» Dataset extract:
(** * Sensitivity grid: normalisation and heat-map rendering

    A shallow embedding of the two pieces of the Model workspace that turn
    the capital-structure sweep into a heat map:

    - the grid normalisation done inline in the heat-map tab (the block that
      builds [uniqueDebtToEbitda], [uniqueWacc] and [matrix]);
    - the effect body of [HeatmapChart] in
      [frontend/src/components/HeatmapChart.tsx].

    JavaScript numbers are IEEE 754 binary64 values, so they are embedded as
    Rocq's primitive [float]; every arithmetic operation below is the
    correctly rounded binary64 operation, and the results on concrete inputs
    are the ones a JavaScript engine computes. *)

From Stdlib Require Import Floats ZArith Lia.
From stdpp Require Import list strings sorting.

(** Decimal literals denote the nearest binary64 value, as in JavaScript. *)
Set Warnings "-inexact-float".

(** ** The JavaScript built-ins used by the two components *)

Module JS.

(** The type [number]. *)
Notation number := float (only parsing).

Local Open Scope float_scope.

(** [isNaN]: a number is NaN exactly when it differs from itself. *)
Definition isNaN (x : number) : bool := negb (x =? x).

(** [Number.isFinite]. *)
Definition isFinite (x : number) : bool :=
  match Prim2SF x with
  | S754_zero _ | S754_finite _ _ _ => true
  | S754_infinity _ | S754_nan => false
  end.

(** Strict equality [===] on numbers: IEEE equality, so [+0 === -0] and
    [NaN !== NaN]. *)
Definition strictEq (x y : number) : bool := x =? y.

(** SameValueZero, the key equality of [Set] and [Map]. *)
Definition sameValueZero (x y : number) : bool :=
  (isNaN x && isNaN y) || (x =? y).

(** [Set.prototype.add] on the insertion-ordered entry list: an entry that
    is already present is kept, [-0] is stored as [+0]. *)
Definition Set_add (entries : list number) (value : number) : list number :=
  if existsb (sameValueZero value) entries then entries
  else entries ++ [if value =? 0 then 0 else value].

(** [Array.from(new Set(values))]: the distinct values in first-occurrence
    order. *)
Definition Set_from (values : list number) : list number :=
  fold_left Set_add values [].

(** The comparison that [Array.prototype.sort] derives from a comparator:
    a NaN result counts as [+0]. *)
Definition SortCompare (comparefn : number -> number -> number)
    (x y : number) : number :=
  let v := comparefn x y in if isNaN v then 0 else v.

(** [Array.prototype.sort(comparefn)], as a stable insertion sort: [x] goes
    before the first element it compares below.  Whenever the comparator
    orders the elements consistently the sorted array is the same for every
    sorting algorithm; only then is the result fixed by the language. *)
Fixpoint sortInsert (comparefn : number -> number -> number)
    (x : number) (sorted : list number) : list number :=
  match sorted with
  | [] => [x]
  | y :: rest =>
      if SortCompare comparefn x y <? 0 then x :: y :: rest
      else y :: sortInsert comparefn x rest
  end.

Definition Array_sort (comparefn : number -> number -> number)
    (l : list number) : list number :=
  fold_left (fun sorted x => sortInsert comparefn x sorted) l [].

(** [Array.prototype.indexOf]: the first index holding a strictly equal
    element, [-1] when there is none. *)
Fixpoint indexOf_from (l : list number) (v : number) (i : Z) : Z :=
  match l with
  | [] => (-1)%Z
  | x :: rest => if strictEq x v then i else indexOf_from rest v (i + 1)%Z
  end.

Definition indexOf (l : list number) (v : number) : Z := indexOf_from l v 0.

(** [new Array(n).fill(v)]. *)
Definition Array_fill (n : nat) (v : number) : list number := replicate n v.

(** The integer [n] that [toFixed(1)] prints for the magnitude [m * 2^e]:
    the one closest to ten times the exact value, the larger one on a tie,
    that is [floor (10 * m * 2^e + 1/2)]. *)
Definition tenths (m : positive) (e : Z) : Z :=
  if (0 <=? e)%Z then 10 * Z.pos m * 2 ^ e
  else (20 * Z.pos m + 2 ^ (- e)) / 2 ^ (1 - e).

(** The number denoted by the decimal literal of [n / 10]: the binary64
    value nearest to it. *)
Definition ofTenths (n : Z) : number :=
  match n with
  | Z.pos p =>
      SF2Prim (SFdiv prec emax (S754_finite false p 0) (S754_finite false 10 0))
  | _ => 0
  end.

(** [+(x).toFixed(1)]: [x] printed with one fractional digit and read back.
    Non-finite values and magnitudes from [1e21] on are printed by
    [Number.prototype.toString], which reads back as the same number; both
    zeros print as ["0.0"]; otherwise the sign is printed apart from the
    digits of [tenths]. *)
Definition toFixed1 (x : number) : number :=
  match Prim2SF x with
  | S754_nan => nan
  | S754_infinity _ => x
  | S754_zero _ => 0
  | S754_finite s m e =>
      if 1e21 <=? abs x then x
      else let r := ofTenths (tenths m e) in if s then - r else r
  end.

(** [v || 0] for a value that is a number or [undefined]: [undefined],
    [NaN] and both zeros are falsy. *)
Definition or0 (v : option number) : number :=
  match v with
  | Some x => if isNaN x || (x =? 0) then 0 else x
  | None => 0
  end.

Definition isNegZero (x : number) : bool := (x =? 0) && (1 / x <? 0).

(** [Math.max] and [Math.min] of two numbers. *)
Definition Math_max (a b : number) : number :=
  if isNaN a || isNaN b then nan
  else if a <? b then b
  else if b <? a then a
  else if isNegZero a then b else a.
Definition client : bbcloud.Client :=
  match bbcloud.New (H := Plain.lib) "" options with
  | inr c => c
  | inl _ => bbcloud.mkClient signed "acme"
  end.

(** Repositories by name, and a decoder that knows two page texts: the
    first page holds two repositories and names a next page, the second
    holds one and names none. *)
Definition decode (data : string) : error + bbcloud.RepositoryList string :=
  if String.eqb data "page1" then
    inr (bbcloud.mkRepositoryList
           (bbcloud.mkPaginatedResponse 3 1 2 "page2" "") ["alpha"; "beta"])
  else if String.eqb data "page2" then
    inr (bbcloud.mkRepositoryList
           (bbcloud.mkPaginatedResponse 3 2 2 "" "page1") ["gamma"])
  else inl (Foreign "invalid character").

(** A server that answers the first request with the first page, the
    second with the second page, and every later one with 500. *)
Definition paged : Transport :=
  fun hist _ =>
    match hist with
    | [] => mkExchange 0 (inr (Scenario.response 200 "200 OK" ∅ "page1"))
    | [_] => mkExchange 0 (inr (Scenario.response 200 "200 OK" ∅ "page2"))
    | _ => mkExchange 0 (inr (Scenario.response 500
                                "500 Internal Server Error" ∅ ""))
    end.

(** A server that answers the first request with the first page and
    every later one with 404. *)
Definition truncated : Transport :=
  fun hist _ =>
    match hist with
    | [] => mkExchange 0 (inr (Scenario.response 200 "200 OK" ∅ "page1"))
    | _ => mkExchange 0 (inr (Scenario.response 404 "404 Not Found" ∅
                                                Scenario.not_found_body))
    end.

(** A server that sends the text of a diff. *)
Definition diff_text : string := "--- a/README.md +++ b/README.md".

» Task statement: Using the records above, repeat exactly the lines from the first one through the line with "Rocq's primitive [float];".

» Your response:
(** * Sensitivity grid: normalisation and heat-map rendering

    A shallow embedding of the two pieces of the Model workspace that turn
    the capital-structure sweep into a heat map:

    - the grid normalisation done inline in the heat-map tab (the block that
      builds [uniqueDebtToEbitda], [uniqueWacc] and [matrix]);
    - the effect body of [HeatmapChart] in
      [frontend/src/components/HeatmapChart.tsx].

    JavaScript numbers are IEEE 754 binary64 values, so they are embedded as
    Rocq's primitive [float]; every arithmetic operation below is the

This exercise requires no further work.